SQL Server - How to split single mdf file into multiple, and partition table data across them?

N73k

6/15/23, 4:25 PM

In the hopes of improving SQL Server performance, I'd like to take my simple 1-file (1 mdf & 1 ldf) database and split up the mdf files (and maybe the ldf files) across multiple disk drives. I'm thinking that the most performant way to do this would be to partition the big tables across those multiple mdf files. (I'm planning just to use a partition function which is a modulus of the primary key (which is an int or bigint), like (MyTable.Id % 8), where 8 is the number of disks I have).

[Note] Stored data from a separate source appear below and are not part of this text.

Lemma fold_log_folded since head maxChanges d fuel f f' :
  folded since head maxChanges d f -> fold_log a fuel maxChanges head d f = Ok f' ->
  folded since head maxChanges d f' /\ fo_position f <= fo_position f' /\
  (fo_position f < head -> since < fo_position f').
Proof.
  revert f. induction fuel as [|fuel IH]; intros f Hf; cbn [fold_log]; [done|].
  destruct (Z.ltb_spec (fo_position f) head) as [Hlt|Hge]; [|intros [= <-]; split_and!; [done|lia|lia]].
  destruct (loadPersistedChanges a (fo_position f) head emailChangeScanBatch d) as [|x l] eqn:Hload; [done|].
  rewrite <- Hload.
  destruct (fold_batch _ _ _ _ f) as [[stopped f1]|e] eqn:Hb; [|done]. cbn [rbind fst snd].
  pose proof (bd_stopped _ _ _ _ _ _ (fold_batch_done _ _ _ _ _ _ Hb)) as Hst.
  destruct (folded_batch _ _ _ _ _ _ _ Hf Hb) as (Hf1 & Hle & Hmove). destruct stopped.
  - intros [= <-]. split_and!; [done|done|]. intros _. by apply (fd_moved _ _ _ _ _ Hf1), Hst.
  - intros Hrest. destruct (IH f1 Hf1 Hrest) as (Hf' & Hle' & _). split_and!; [done|lia|].
    intros _. specialize (Hmove eq_refl ltac:(by rewrite Hload)). destruct Hf as [[? _] _ _ _ _ _ _]. lia.
Qed.

(** More fuel than positions left changes nothing. *)
Lemma fold_log_fuel since head maxChanges d n1 n2 f :
  folded since head maxChanges d f -> (Z.to_nat (head - fo_position f) < n1)%nat ->
  (Z.to_nat (head - fo_position f) < n2)%nat ->
  fold_log a n1 maxChanges head d f = fold_log a n2 maxChanges head d f.
Proof.
  revert n2 f. induction n1 as [|n1 IH]; intros [|n2] f Hf H1 H2; try lia. cbn [fold_log].
  destruct (Z.ltb_spec (fo_position f) head) as [Hlt|Hge]; [|done].
  destruct (loadPersistedChanges a (fo_position f) head emailChangeScanBatch d) as [|x l] eqn:Hload; [done|].
  rewrite <- Hload.
  destruct (fold_batch _ _ _ _ f) as [[[|] f1]|e] eqn:Hb; [done| |done]. cbn [rbind fst snd].
  destruct (folded_batch _ _ _ _ _ _ _ Hf Hb) as (Hf1 & _ & Hmove).
  specialize (Hmove eq_refl ltac:(by rewrite Hload)). apply IH; [done|lia|lia].
Qed.
End Lemmas.

(** ** What Email/changes promises its client

    The window it answers for, that nothing in the window is missed or made up,
    the meaning of the three lists, and that the scan ends. *)


(** Some logged change after [since] and up to [upto] touches the email. *)
Definition touched (a : account) (d : DB) (since upto id : Z) : Prop :=
  exists s row, db_changelog d !! (acc_id a, s) = Some row /\ since < s <= upto /\ impacts a d row id.

(** All the emails a change set names. *)
Definition named (r : EmailChangeSet) : list Z := es_Created r ++ es_Updated r ++ es_Destroyed r.

Section Spec.
Variable a : account.

Lemma folded_start since head maxChanges d :
  0 < maxChanges -> since <= head -> folded a since head maxChanges d (mkFold since ∅ []).
Proof.
  intros Hm Hs. split; simpl; try done; try lia.
  - constructor.
  - intros id Hin. by apply elem_of_nil in Hin.
Qed.

(** A successful answer, taken apart. *)
Lemma answer_inv since maxChanges d r :
  EmailChanges a since maxChanges d = Ok r ->
  exists row f, db_accounts d !! acc_id a = Some row /\ 0 <= since <= ar_changelog_seq row /\
    folded a since (ar_changelog_seq row) maxChanges d f /\
    (since < ar_changelog_seq row -> since < fo_position f) /\
    let classify := fate_of a since (fo_position f) (fo_existed f) d in
    r = mkEmailChangeSet (fo_position f) (fo_position f <? ar_changelog_seq row)
          (with_fate Created classify (fo_ordered f)) (with_fate Updated classify (fo_ordered f))
          (with_fate Destroyed classify (fo_ordered f)).
Proof.
  unfold EmailChanges. destruct (Z.leb_spec maxChanges 0) as [|Hm]; [done|].
  destruct (db_accounts d !! acc_id a) as [row|] eqn:Hrow; [|done].
  destruct ((since <? 0) || (ar_changelog_seq row <? since)) eqn:Hr; [done|]. apply orb_false_iff in Hr as [Hr1 Hr2]. apply Z.ltb_ge in Hr1, Hr2.
  destruct (match earliest a d with Some e => since <? e - 1 | None => false end); [done|].
  destruct (fold_log _ _ _ _ _ _) as [f|e] eqn:Hf; [|done]. cbn [rbind]. intros [= <-].
  destruct (fold_log_folded a since (ar_changelog_seq row) maxChanges d _ _ _
              (folded_start since (ar_changelog_seq row) _ _ Hm Hr2) Hf) as (Hfd & _ & Hprog).
  exists row, f. simpl in Hprog. split_and!; (done || lia).
Qed.

Lemma elem_with_fate fa classify ids id :
  fa <> Neither -> id ∈ with_fate fa classify ids <-> classify id = fa /\ id ∈ ids.
Proof. intros Hfa. unfold with_fate. rewrite list_elem_of_filter. destruct fa, (classify id); intuition congruence. Qed.

Lemma fates_partition classify ids :
  NoDup ids ->
  NoDup (with_fate Created classify ids ++ with_fate Updated classify ids ++ with_fate Destroyed classify ids) /\
  (length (with_fate Created classify ids ++ with_fate Updated classify ids ++ with_fate Destroyed classify ids)
     <= length ids)%nat.
Proof.
  intros Hnd. split.
  - apply NoDup_app. split_and!; [by apply NoDup_filter| |apply NoDup_app; split_and!; [by apply NoDup_filter| |by apply NoDup_filter]];
      intros id H1 H2; rewrite ?elem_of_app, !elem_with_fate in * by done; destruct H1 as [H1 _];
      destruct_or?; destruct_and?; congruence.
  - induction ids as [|id ids IH]; [done|]. apply NoDup_cons in Hnd as [_ Hnd]. specialize (IH Hnd).
    rewrite !length_app in *. unfold with_fate in *. rewrite !filter_cons.
    destruct (classify id); simpl; lia.
Qed.

(** The window of an answer: the new state lies between the state asked
    about and the head of the log, and after the former whenever there is
    anything to report; [HasMore] holds exactly when it is before the head; and
    the three lists are disjoint, without repetition and within [maxChanges]. *)
Theorem email_changes_window since maxChanges d r :
  EmailChanges a since maxChanges d = Ok r ->
  exists row, db_accounts d !! acc_id a = Some row /\ 0 <= since <= es_NewState r /\
    es_NewState r <= ar_changelog_seq row /\
    (since < ar_changelog_seq row -> since < es_NewState r) /\
    (es_HasMore r = true <-> es_NewState r < ar_changelog_seq row) /\
    NoDup (named r) /\ Z.of_nat (length (named r)) <= maxChanges.
Proof.
  intros Hr. destruct (answer_inv _ _ _ _ Hr) as (row & f & Hrow & Hs & [F1 F2 F3 _ _ _ _] & Hprog & ->).
  exists row. unfold named. simpl.
  destruct (fates_partition (fate_of a since (fo_position f) (fo_existed f) d) _ F2) as [Hnd Hlen].
  split_and!; [done|lia..|done|by rewrite Z.ltb_lt|done|lia].
Qed.

(** *** Which email a change is about, and when an email exists *)





(** Nothing is made up: a listed email was touched between the two states;
    one listed as created exists at the new state and not at the old one, one
    listed as updated exists at the new state, one listed as destroyed does not. *)
Theorem email_changes_sound since maxChanges d r id :
  EmailChanges a since maxChanges d = Ok r -> id ∈ named r ->
  touched a d since (es_NewState r) id /\
  (id ∈ es_Created r -> emailExistsAt a id since d = false /\ emailExistsAt a id (es_NewState r) d = true) /\
  (id ∈ es_Updated r -> emailExistsAt a id (es_NewState r) d = true) /\
  (id ∈ es_Destroyed r -> emailExistsAt a id (es_NewState r) d = false).
Proof.
  intros Hr Hin. destruct (answer_inv _ _ _ _ Hr) as (row & f & _ & _ & [_ _ _ _ _ _ F6] & _ & ->).
  unfold named in Hin. simpl in *. rewrite !elem_of_app, !elem_with_fate in Hin by done.
  assert (Hord : id ∈ fo_ordered f) by (destruct_or?; destruct_and?; done). split; [by apply F6|]. rewrite !elem_with_fate by done.
  unfold fate_of. destruct (emailExistsAt a id since d), (emailExistsAt a id (fo_position f) d), (default _ _);
    simpl; split_and!; intros [? _]; done.
Qed.

(** The scan of the log ends: from any state within the log, the number of
    batches [EmailChanges] allows itself is as good as any larger number. *)
Theorem email_scan_terminates since head maxChanges d fuel :
  0 < maxChanges -> since <= head -> (changes_fuel since head <= fuel)%nat ->
  fold_log a fuel maxChanges head d (mkFold since ∅ [])
  = fold_log a (changes_fuel since head) maxChanges head d (mkFold since ∅ []).
Proof.
  intros Hm Hs Hf. unfold changes_fuel in *.
  apply (fold_log_fuel a since); [by apply folded_start|simpl; lia..].
Qed.
End Spec.

(** ** A store with something to report *)

Example created_then_updated :
  EmailChanges alice 0 10 demo_db3 = Ok (mkEmailChangeSet 5 false [1] [] []) /\
  EmailChanges alice 4 10 demo_db3 = Ok (mkEmailChangeSet 5 false [] [1] []).
Proof. split; vm_compute; reflexivity. Qed.

Lemma email_changes_window_witness :
  exists row, db_accounts demo_db3 !! 1 = Some row /\ 5 <= ar_changelog_seq row.
Proof.
  destruct (email_changes_window alice 4 10 demo_db3 (mkEmailChangeSet 5 false [] [1] []))
    as (row & Hrow & _ & Hle & _); [vm_compute; reflexivity|]. exists row. split; [exact Hrow|exact Hle].
Defined.


Lemma email_changes_sound_witness : touched alice demo_db3 4 5 1 /\ emailExistsAt alice 1 5 demo_db3 = true.
Proof.
  destruct (email_changes_sound alice 4 10 demo_db3 (mkEmailChangeSet 5 false [] [1] []) 1) as (Ht & _ & Hu & _);
    [vm_compute; reflexivity|left|]. split; [exact Ht|]. apply Hu. left.
Defined.

Lemma email_scan_terminates_witness :
  fold_log alice 1000 10 5 demo_db3 (mkFold 0 ∅ []) = fold_log alice (changes_fuel 0 5) 10 5 demo_db3 (mkFold 0 ∅ []).
Proof. apply email_scan_terminates; [lia..|]. vm_compute. lia. Defined.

What's the fastest/best/correct way to do this? Like, what SQL commands or SSMS operations do I need to do to get me from where I am now to where I want to go.

Any other suggestions would be appreciated too. (Combining the drives via Storage Spaces just doesn't look like an option, because, for some reason, I'm just not getting good write IOPS performance when I do that.)

0 + 0

table-partitioning

sql-server

Score:1

Server

Ben Thul

6/15/23, 8:51 PM

You don't have to involve partitioning (but could if you have another reason to). If you create a new filegroup containing the physical files you'd like and rebuild the index on the new filegroup, that should be sufficient to spread the data across those physical files.

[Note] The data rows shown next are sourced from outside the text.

(* ===== verification/Strconv.v ===== *)
(** * Decimal integers: Go's [strconv.FormatInt] and [strconv.ParseInt], base 10 *)

From S2P Require Import Prelude GoStrings.

(** The character of a digit, and its value. *)
Definition digit_char (d : Z) : ascii := ascii_of_nat (Z.to_nat (48 + d)).
Definition digit_value (c : ascii) : option Z :=
  let v := byte_of c - 48 in if (0 <=? v) && (v <=? 9) then Some v else None.

(** The digits of a non-negative number, most significant first; [fuel] bounds
    their number. *)
Fixpoint digits (fuel : nat) (n : Z) : list ascii :=
  match fuel with
  | O => []
  | S fuel => if n <? 10 then [digit_char n] else digits fuel (n / 10) ++ [digit_char (n mod 10)]
  end.

(** An int64 has at most 19 digits. *)
Definition FormatInt (z : Z) : string :=
  str_of (if z <? 0 then "-"%char :: digits 20 (- z) else digits 20 z).

Fixpoint digits_value (acc : Z) (l : list ascii) : option Z :=
  match l with
  | [] => Some acc
  | c :: l => match digit_value c with Some v => digits_value (10 * acc + v) l | None => None end
  end.

Definition parse_digits (l : list ascii) : option Z :=
  match l with [] => None | _ => digits_value 0 l end.

(** [ParseInt(s, 10, 64)]: an optional sign, digits, within the int64 range. *)
Definition ParseInt (s : string) : option Z :=
  let v := match bytes_of s with
           | c :: l => if Ascii.eqb c "-"%char then Z.opp <$> parse_digits l
                       else if Ascii.eqb c "+"%char then parse_digits l
                       else parse_digits (c :: l)
           | [] => None
           end in
  match v with
  | Some z => if is_i64 z then Some z else None
  | None => None
  end.

Example strconv_examples :
  FormatInt (-120) = "-120"%string /\ ParseInt "-120" = Some (-120) /\ ParseInt "+7" = Some 7 /\
  ParseInt "" = None /\ ParseInt "-" = None /\ ParseInt "12a" = None /\
  ParseInt "9223372036854775807" = Some max_int64 /\ ParseInt "9223372036854775808" = None.
Proof. repeat split; vm_compute; reflexivity. Qed.

(** ** Lemmas *)

Lemma digit_char_value d : 0 <= d <= 9 -> digit_value (digit_char d) = Some d.
Proof.
  intros Hd. assert (d = 0 \/ d = 1 \/ d = 2 \/ d = 3 \/ d = 4 \/ d = 5 \/ d = 6 \/ d = 7 \/ d = 8 \/ d = 9)
    as H by lia. by destruct_or!; subst.
Qed.

Lemma digits_value_app acc l1 l2 :
  digits_value acc (l1 ++ l2) = match digits_value acc l1 with Some v => digits_value v l2 | None => None end.
Proof.
  revert acc. induction l1 as [|c l1 IH]; intros acc; simpl; [done|].
  destruct (digit_value c); [apply IH|done].
Qed.

Lemma digits_roundtrip fuel n : 0 <= n < 10 ^ Z.of_nat fuel -> (0 < fuel)%nat ->
  digits_value 0 (digits fuel n) = Some n.
Proof.
  revert n. induction fuel as [|fuel IH]; intros n Hn Hf; [lia|]. cbn [digits].
  destruct (Z.ltb_spec n 10) as [Hlt|Hge].
  - cbn [digits_value]. rewrite digit_char_value by lia. done.
  - pose proof (Z.mod_pos_bound n 10 ltac:(lia)). pose proof (Z.div_mod n 10 ltac:(lia)).
    rewrite Nat2Z.inj_succ, Z.pow_succ_r in Hn by lia.
    assert (n / 10 < 10 ^ Z.of_nat fuel) by (apply Z.div_lt_upper_bound; lia).
    assert (0 < fuel)%nat by (destruct fuel; [simpl in *; lia|lia]).
    rewrite digits_value_app, IH by lia. cbn [digits_value]. rewrite digit_char_value by lia. f_equal. lia.
Qed.

Lemma digits_head fuel n : 0 <= n < 10 ^ Z.of_nat fuel -> (0 < fuel)%nat ->
  exists d l, digits fuel n = digit_char d :: l /\ 0 <= d <= 9.
Proof.
  revert n. induction fuel as [|fuel IH]; intros n Hn Hf; [lia|]. cbn [digits].
  destruct (Z.ltb_spec n 10) as [Hlt|Hge]; [exists n, []; split; [done|lia]|].
  rewrite Nat2Z.inj_succ, Z.pow_succ_r in Hn by lia.
  assert (n / 10 < 10 ^ Z.of_nat fuel) by (apply Z.div_lt_upper_bound; lia).
  assert (0 <= n / 10) by (apply Z.div_pos; lia).
  destruct (IH (n / 10)) as (d & l & -> & Hd); [lia|destruct fuel; simpl in *; lia|].
  exists d, (l ++ [digit_char (n mod 10)]). done.
Qed.

(** Formatting then parsing gives the number back. *)
Lemma ParseInt_FormatInt z : is_i64 z = true -> ParseInt (FormatInt z) = Some z.
Proof.
  intros Hz. unfold ParseInt, FormatInt. rewrite bytes_of_str_of.
  pose proof Hz as Hr. unfold is_i64, min_int64, max_int64 in Hr. b2p.
  destruct (Z.ltb_spec z 0) as [Hneg|Hpos].
  - destruct (digits_head 20 (- z)) as (d & l & Hd & _); [lia|lia|].
    pose proof (digits_roundtrip 20 (- z) ltac:(lia) ltac:(lia)) as Hv.
    change (Ascii.eqb "-" "-") with true. cbn iota. rewrite Hd in *. cbn [parse_digits]. rewrite Hv.
    cbn [fmap option_fmap option_map]. by rewrite Z.opp_involutive, Hz.
  - destruct (digits_head 20 z) as (d & l & Hd & Hr); [lia|lia|].
    pose proof (digits_roundtrip 20 z ltac:(lia) ltac:(lia)) as Hv. rewrite Hd in *.
    assert (Ascii.eqb (digit_char d) "-" = false /\ Ascii.eqb (digit_char d) "+" = false) as [-> ->].
    { assert (d = 0 \/ d = 1 \/ d = 2 \/ d = 3 \/ d = 4 \/ d = 5 \/ d = 6 \/ d = 7 \/ d = 8 \/ d = 9)
        as H' by lia. by destruct_or!; subst. }
    cbn [parse_digits]. by rewrite Hv, Hz.
Qed.

(** The characters of a formatted integer are digits and perhaps a sign. *)
Lemma FormatInt_chars (P : ascii -> Prop) z :
  (forall d, 0 <= d <= 9 -> P (digit_char d)) -> P "-"%char -> is_i64 z = true ->
  Forall P (bytes_of (FormatInt z)).
Proof.
  intros Hd Hs Hz. unfold FormatInt. rewrite bytes_of_str_of. unfold is_i64, min_int64, max_int64 in Hz. b2p.
  assert (Hl : forall fuel n, 0 <= n -> Forall P (digits fuel n)).
  { induction fuel as [|fuel IH]; intros n Hn; cbn [digits]; [constructor|].
    destruct (Z.ltb_spec n 10); [repeat constructor; apply Hd; lia|].
    apply Forall_app. split; [apply IH, Z.div_pos; lia|]. repeat constructor. apply Hd.
    pose proof (Z.mod_pos_bound n 10 ltac:(lia)). lia. }
  destruct (Z.ltb_spec z 0); [constructor; [done|]|]; apply Hl; lia.
Qed.

(** A digit is not any given other character. *)
Lemma digit_char_ne c d : digit_value c = None -> 0 <= d <= 9 -> digit_char d <> c.
Proof. intros Hc Hd <-. by rewrite digit_char_value in Hc. Qed.

Lemma FormatInt_without c z : digit_value c = None -> c <> "-"%char -> is_i64 z = true -> c ∉ bytes_of (FormatInt z).
Proof.
  intros Hc Hm Hz Hin.
  assert (Hf : Forall (fun x => x <> c) (bytes_of (FormatInt z))).
  { apply FormatInt_chars; [|congruence|done]. intros d. by apply digit_char_ne. }
  by apply (proj1 (Forall_forall _ _) Hf c).
Qed.

(** No digit and no sign is a colon. *)
Lemma FormatInt_no_colon z : is_i64 z = true -> Forall (fun c => c <> ":"%char) (bytes_of (FormatInt z)).
Proof. intros Hz. apply FormatInt_chars; [|done|done]. intros d. by apply digit_char_ne. Qed.

Lemma FormatInt_inj a b : is_i64 a = true -> is_i64 b = true -> FormatInt a = FormatInt b -> a = b.
Proof. intros Ha Hb He. apply (f_equal ParseInt) in He. rewrite !ParseInt_FormatInt in He by done. by injection He. Qed.

(** ** IEEE 754 binary64, Go's float64

    The rounded operations of the Standard Library's executable specification,
    at 53 bits of precision: conversions from int64, the arithmetic the source
    uses, and its comparisons, which are all false on a NaN. *)
From Stdlib Require Import SpecFloat.

Definition float64 : Type := spec_float.

Definition of_int (n : Z) : float64 := binary_normalize 53 1024 n 0 false.
Definition fadd (x y : float64) : float64 := SFadd 53 1024 x y.
Definition fsub (x y : float64) : float64 := SFsub 53 1024 x y.
Definition fmul (x y : float64) : float64 := SFmul 53 1024 x y.
Definition fdiv (x y : float64) : float64 := SFdiv 53 1024 x y.
(** [x < y] and [x >= y]. *)
Definition flt (x y : float64) : bool := SFltb x y.
Definition fge (x y : float64) : bool := SFleb y x.

(** The double nearest to [n / 10^k], as the compiler reads a decimal constant
    with at most 15 digits. *)
Definition decimal (n : Z) (k : Z) : float64 := fdiv (of_int n) (of_int (10 ^ k)).

Example decimal_half : decimal 5 1 = S754_finite false (2 ^ 52) (-53).
Proof. vm_compute. reflexivity. Qed.

(** ** Lemmas *)

Lemma SFcompare_refl x : SFcompare x x = Some Eq \/ SFcompare x x = None.
Proof.
  destruct x as [s|s| |s m e]; simpl; auto; [by destruct s; left|].
  left. destruct s; by rewrite Z.compare_refl, Pos.compare_cont_refl.
Qed.

Lemma flt_irrefl x : flt x x = false.
Proof. unfold flt, SFltb. destruct (SFcompare_refl x) as [-> | ->]; done. Qed.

The rebuild process will look something like this. Say the current index has the following definition:

create clustered index [CIX_foo] on dbo.foo (FooID) on [PRIMARY];

You could rebuild it like this:

create clustered index [CIX_foo] on dbo.foo (FooID) with (drop_existing = on) on [NewFileGroup];

Use whatever other options you'd normally use in creating that index (i.e. sort_in_tempdb, pad_index, online, resumable, etc). Also consider whether changing the compression setting of the existing index makes sense - you're rewriting the entire index so now would be the time!

Lastly, as a recommendation, I'd create at least two files per drive in the new filegroup. Why? If your SWAG of 8 files (and presumably 8 drives) is not sufficient for your use case, you'll have to go through the above index rebuild process again. But if you do, say two files per drive (for a total of sixteen), you can provision the new storage and merely do either a filesystem file copy (while the db is offline) or a restore specifying the new locations. Either of those should be faster than rebuilding the indexes.

0 + 0

N73k

6/16/23, 3:06 PM

Thanks Ben. Question 1: How would SQL Server know which file a given record is in? Question 2: Would there be some speed advantage in using a partition function like I was saying in my original question? Question 3: I'm guessing that if I want to move indexes (and not just tables) to that new filegroup (and spread the data across the files), I'd have to do the same kind of command for each index.

Ben Thul

6/16/23, 6:38 PM

1. Somewhat beyond the scope of the question. That is, what problem does having that knowledge help you solve? 2. Partitioning in mssql is more of a data management sol'n than a performance one. It allows you to swap data in/out of a table as a metadata operation. The classic case is loading a DW where you'd ETL a day's worth of data into a staging table and then swap that in when you're done. 3. Yes - every heap or B-tree exists on a data space. A file group is a type of data space (the other being a partition scheme). Any index you want in your new FG would need to be moved explicitly.

N73k

6/16/23, 7:05 PM

For Q1: I'm interested in performance. So, if SQL Server wants to upsert some records, will it have to check every drive to see where those records are or should be, or does it have a quick way of knowing (even without a partition function) where that data is (or should go) so that only 1 disk is accessed?

Ben Thul

6/16/23, 10:44 PM

Roughly speaking, the data will be spread evenly across all files in the FG. Addressing your concern, SQL doesn't do scatter/gather to locate the data but rather navigates the B-tree to locate the appropriate data pages (and, by extension, the files that contain those pages).

N73k

6/17/23, 3:40 PM

Well Ben, it's been a while and you still don't have a gold. But not anymore.

Elon Musk

I sit in a Tesla and translated this thread with Ai:

EN: SQL Server - How to split single mdf file into multiple, and partition table data across them?

TH: SQL Server - วิธีแยกไฟล์ mdf เดียวออกเป็นหลาย ๆ ไฟล์และข้อมูลตารางพาร์ติชันระหว่างกัน

RO: SQL Server - Cum să împărțiți un singur fișier mdf în mai multe și să partițiți datele din tabelul peste ele?

RU: SQL Server - Как разбить один файл mdf на несколько и разделить данные таблицы между ними?

VI: SQL Server - Làm cách nào để chia một tệp mdf thành nhiều và dữ liệu bảng phân vùng trên chúng?

Post an answer

Most people don’t grasp that asking a lot of questions unlocks learning and improves interpersonal bonding. In Alison’s studies, for example, though people could accurately recall how many questions had been asked in their conversations, they didn’t intuit the link between questions and liking. Across four studies, in which participants were engaged in conversations themselves or read transcripts of others’ conversations, people tended not to realize that question asking would influence—or had influenced—the level of amity between the conversationalists.